Definition infoToMetaData (info : option Info) : option PbPeerSystemMeta :=
  match info with
  | None => None
  | Some i => Some (mkPbMeta (Info_Hostname i) (Info_GoOS i) (Info_Kernel i) (Info_OSVersion i)
                (Info_Platform i) (Info_OS i) (Info_WiretrusteeVersion i) (Info_UIVersion i))
  end.

(* ------------------------------------------------------------------ *)
(** ** Calls *)

Section client.
Context `{Runtime} `{Crypto} `{GrpcConn} `{Wires}.
Context (c_key : Key) (svc : MgmService).

Definition ready : MW bool :=
  t ← tick;
  if decide (conn_GetState t = conn_Ready) then mret true
  else (t' ← tick; mret (bool_decide (conn_GetState t' = conn_Idle))).

Definition GetServerPublicKey : MW Key :=
  r ← ready;
  if (r : bool) then
    resp ← rpc_GetServerKey svc;
    of_result (ParseKey (SK_Key resp))
  else fail (Plain "no connection to management").

Definition login (serverKey : Key) (req : LoginRequest) : MW LoginResponse :=
  r ← ready;
  if (r : bool) then
    loginReq ← EncryptMessage serverKey c_key req;
    resp ← rpc_Login svc (mkEncryptedMessage (Key_String (PublicKey c_key)) loginReq);
    DecryptMessage (A := LoginResponse) serverKey c_key (EM_Body resp)
  else fail (Plain "no connection to management").

Definition Client_Register (serverKey : Key) (setupKey jwtToken : string) (sysInfo : option Info) : MW LoginResponse :=
  login serverKey (mkLoginRequest setupKey (infoToMetaData sysInfo) jwtToken).

Definition Client_Login (serverKey : Key) (sysInfo : option Info) : MW LoginResponse :=
  login serverKey (mkLoginRequest "" (infoToMetaData sysInfo) "").

Definition Client_GetDeviceAuthorizationFlow (serverKey : Key) : MW PbDeviceAuthorizationFlow :=
  r ← ready;
  if (r : bool) then
    encryptedMSG ← EncryptMessage serverKey c_key mkFlowRequest;
    resp ← rpc_GetDeviceAuthorizationFlow svc (mkEncryptedMessage (Key_String (PublicKey c_key)) encryptedMSG);
    map_err (λ e, Plain ("failed to decrypt device authorization flow message: " +:+ error_text e))
      (DecryptMessage (A := PbDeviceAuthorizationFlow) serverKey c_key (EM_Body resp))
  else fail (Plain "no connection to management in order to get device authorization flow").

Definition connectToStream (serverPubKey : Key) : MW (list (error + EncryptedMessage)) :=
  encryptedReq ← EncryptMessage serverPubKey c_key mkSyncRequest;
  rpc_Sync svc (mkEncryptedMessage (Key_String (PublicKey c_key)) encryptedReq).
End client.

(* ------------------------------------------------------------------ *)
(** ** The update stream *)

(** The state of a stream: the world and the state of the message handler. *)
Record SyncWorld (X : Type) := mkSyncWorld { Sy_World : World; Sy_Handler : X }.
Arguments mkSyncWorld {X}.
Arguments Sy_World {X}.
Arguments Sy_Handler {X}.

- - - - - - -

#### [Your assignment]
Exactly as they appear, please write out the lines from the opening of the listing above down to the line containing "map_err (λ e, Plain", with both end lines included.

#### [Response area]
Definition infoToMetaData (info : option Info) : option PbPeerSystemMeta :=
  match info with
  | None => None
  | Some i => Some (mkPbMeta (Info_Hostname i) (Info_GoOS i) (Info_Kernel i) (Info_OSVersion i)
                (Info_Platform i) (Info_OS i) (Info_WiretrusteeVersion i) (Info_UIVersion i))
  end.

(* ------------------------------------------------------------------ *)
(** ** Calls *)

Section client.
Context `{Runtime} `{Crypto} `{GrpcConn} `{Wires}.
Context (c_key : Key) (svc : MgmService).

Definition ready : MW bool :=
  t ← tick;
  if decide (conn_GetState t = conn_Ready) then mret true
  else (t' ← tick; mret (bool_decide (conn_GetState t' = conn_Idle))).

Definition GetServerPublicKey : MW Key :=
  r ← ready;
  if (r : bool) then
    resp ← rpc_GetServerKey svc;
    of_result (ParseKey (SK_Key resp))
  else fail (Plain "no connection to management").

Definition login (serverKey : Key) (req : LoginRequest) : MW LoginResponse :=
  r ← ready;
  if (r : bool) then
    loginReq ← EncryptMessage serverKey c_key req;
    resp ← rpc_Login svc (mkEncryptedMessage (Key_String (PublicKey c_key)) loginReq);
    DecryptMessage (A := LoginResponse) serverKey c_key (EM_Body resp)
  else fail (Plain "no connection to management").

Definition Client_Register (serverKey : Key) (setupKey jwtToken : string) (sysInfo : option Info) : MW LoginResponse :=
  login serverKey (mkLoginRequest setupKey (infoToMetaData sysInfo) jwtToken).

Definition Client_Login (serverKey : Key) (sysInfo : option Info) : MW LoginResponse :=
  login serverKey (mkLoginRequest "" (infoToMetaData sysInfo) "").

Definition Client_GetDeviceAuthorizationFlow (serverKey : Key) : MW PbDeviceAuthorizationFlow :=
  r ← ready;
  if (r : bool) then
    encryptedMSG ← EncryptMessage serverKey c_key mkFlowRequest;
    resp ← rpc_GetDeviceAuthorizationFlow svc (mkEncryptedMessage (Key_String (PublicKey c_key)) encryptedMSG);
    map_err (λ e, Plain ("failed to decrypt device authorization flow message: " +:+ error_text e))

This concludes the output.